Abstract

Objective: to study the effectiveness of the use of ultrasound markers for Down syndrome (DS) in the fetus during ultrasound examinations at 11–14 and 18–21 weeks of gestation based on the results of multicentre analysis in the regions of Russia in 2005–2015 years. Materials. The analysis was based on data from a questionnaire on prenatal diagnosis of DS in 30 regions and cities of Russia in 2015. The data from the questionnaire survey of 12 regions in 2005 and 23 regions in 2010 for analyse the dynamic of prenatal diagnosis of DS in our country was obtained. The questionnaire included the questions about the number of births and pregnant women registered in the region; the total number of cases of DS registered in prenatal and postnatal periods; structures of diagnosed cases of DS depending on the detection period; indications for prenatal karyotype; the number of fetuses with DS and the increase of nuchal translucency in 11–14 weeks of gestation; ultrasound markers of DS in the II trimester of gestation and perinatal outcome in cases of prenatal diagnosis of DS. Results. In the course of the multicentre analysis it was established that the accuracy of identification of DS in the prenatal period in our country was 30,9% in 2005, 38,4% in 2010 and significantly increased to 59,7% in 2015. In 2005, only 17,2% of cases of DS were detected in 11–14 weeks of gestation, in 2010 — 38,2% and increased to 72,1 % (7,6–100%) in 2015. In 24 from 30 regions the proportion of diagnosed cases of trisomy 21 at 11–14 weeks of gestation was 50% or more, and in 11 regions — 90–100%. Increase of nuchal translucency thickness was detected on average in 76,3 % fetuses with DS with a range from 28,1 to 100 %. The most prenatal ultrasound markers in fetuses with DS in the second-trimester were congenital malformations and hypoplasia / absence of nasal bones — 64,9 and 65,5 %, respectively.
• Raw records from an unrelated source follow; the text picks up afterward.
(* ===== verification/Conn.v ===== *)
(** * A database connection outside transactions

    The statements of a function run one by one: each may fail before or after its
    effect, and the function stops there unless it goes on itself; nothing is
    rolled back.  Used by the schema migrations and the stored configuration. *)
From S2P Require Import Prelude.

Section conn.
Context {C : Type}.

(** The connection: what it works on, and which of the statements to come fail:
    [Some 0] without effect, [Some (S n)] after it ([n] rows or tables of it, when
    it has parts).  The statements after the end of the script succeed. *)
Record conn := mkConn {
  cat : C;
  script : list (option nat);
}.

#[export] Instance conn_faulty : Faulty conn C := {
  view := cat;
  calm b s := b = false → script s = [];
}.

Context {E : Type} (fault : E).

(** A statement; [None]: the database refuses it. *)
Definition sql (u : C → option C) : eff conn E () := λ s,
  match script s, u (cat s) with
  | Some 0 :: fs, _ => (Err fault, mkConn (cat s) fs)
  | Some (S _) :: fs, Some c => (Err fault, mkConn c fs)
  | fs, Some c => (Ok (), mkConn c (tail fs))
  | fs, None => (Err fault, mkConn (cat s) (tail fs))
  end.

(** A query. *)
Definition ask {A} (q : C → A) : eff conn E A := λ s,
  match script s with
  | Some _ :: fs => (Err fault, mkConn (cat s) fs)
  | fs => (Ok (q (cat s)), mkConn (cat s) (tail fs))
  end.

(** [BeginTx], the statements, [Commit], and the deferred [Rollback]. *)
Definition in_tx (body : eff conn E ()) : eff conn E () := λ s0,
  match ask (λ _, ()) s0 with
  | (Err e, s) => (Err e, s)
  | (Ok _, s) =>
      match body s with
      | (Err e, s') => (Err e, mkConn (cat s) (script s'))
      | (Ok _, s') =>
          match script s' with
          | Some 0 :: fs => (Err fault, mkConn (cat s) fs)
          | Some (S _) :: fs => (Err fault, mkConn (cat s') fs)
          | fs => (Ok (), mkConn (cat s') (tail fs))
          end
      end
  end.

Section wp.
Context {b : bool}.
Implicit Types c : C.

Lemma wp_sql u (Q : result E () → C → Prop) c :
  (b = true → Q (Err fault) c) →
  match u c with Some c' => (b = true → Q (Err fault) c') ∧ Q (Ok ()) c' | None => Q (Err fault) c end →
  wp b (sql u) Q c.
Proof.
  intros He Hu s <- Hs. destruct s as [c fs]. unfold sql. simpl in *. destruct b.
  - destruct fs as [|[[|n]|] fs], (u c) as [c'|]; simpl; (split; [done|]); try apply Hu; auto.
  - rewrite (Hs eq_refl). destruct (u c) as [c'|]; simpl; (split; [done|]); apply Hu.
Qed.

Lemma wp_ask {A} (q : C → A) (Q : result E A → C → Prop) c :
  (b = true → Q (Err fault) c) → Q (Ok (q c)) c → wp b (ask q) Q c.
Proof.
  intros He Hq s <- Hs. destruct s as [c fs]. unfold ask. simpl in *. destruct b.
  - destruct fs as [|[n|] fs]; simpl; (split; [done|]); auto.
  - by rewrite (Hs eq_refl).
Qed.

Lemma wp_in_tx body (Q : result E () → C → Prop) c :
  (b = true → Q (Err fault) c) →
  wp b body (λ r c', match r with
    | Ok _ => (b = true → Q (Err fault) c') ∧ Q (Ok ()) c'
    | Err e => Q (Err e) c
    end) c →
  wp b (in_tx body) Q c.
Proof.
  intros He Hb s <- Hs. unfold in_tx.
  destruct (wp_ask (λ _, ()) (λ r c', c' = cat s ∧ (b = false → is_ok r)) (cat s)) with (s := s)
    as (Hs1 & Hc1 & Hok); [by intros ->|done..|].
  destruct (ask _ s) as [[[]|e] s1] eqn:Eask; cbn [fst snd view conn_faulty] in *.
  2:{ split; [done|]. rewrite Hc1. destruct b; [|by specialize (Hok eq_refl)].
      assert (e = fault) as ->; [|by apply He].
      unfold ask in Eask. destruct (script s) as [|[|] ?]; by simplify_eq. }
  destruct (Hb s1 Hc1 Hs1) as [Hs2 Hq]. rewrite Hc1. destruct (body s1) as [[[]|e] s2]; cbn [fst snd view conn_faulty] in *.
  2:{ done. }
  destruct Hq as [Hqe Hq]. destruct b.
  - destruct (script s2) as [|[[|n]|] fs]; simpl; (split; [done|]); auto.
  - by rewrite (Hs2 eq_refl).
Qed.
End wp.
End conn.
Arguments conn : clear implicits.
Further, as the frequency of detection decreased: prenasal thickness (27,6 %), echogenic intracardiac focus (27,1%), pyelectasis (22%), nuchal fold (19,7%), short humerus/femur (17,5%), hyperechogenic bowel (14,6%), ventriculomegaly (11,2%), choroid plexus cysts (7,3%). Conclusion. Ultrasound examination is powerful method for identification the fetuses with DS. Therefore, it is necessary to continue the development of new ultrasound markers of DS for improving its prenatal diagnosis.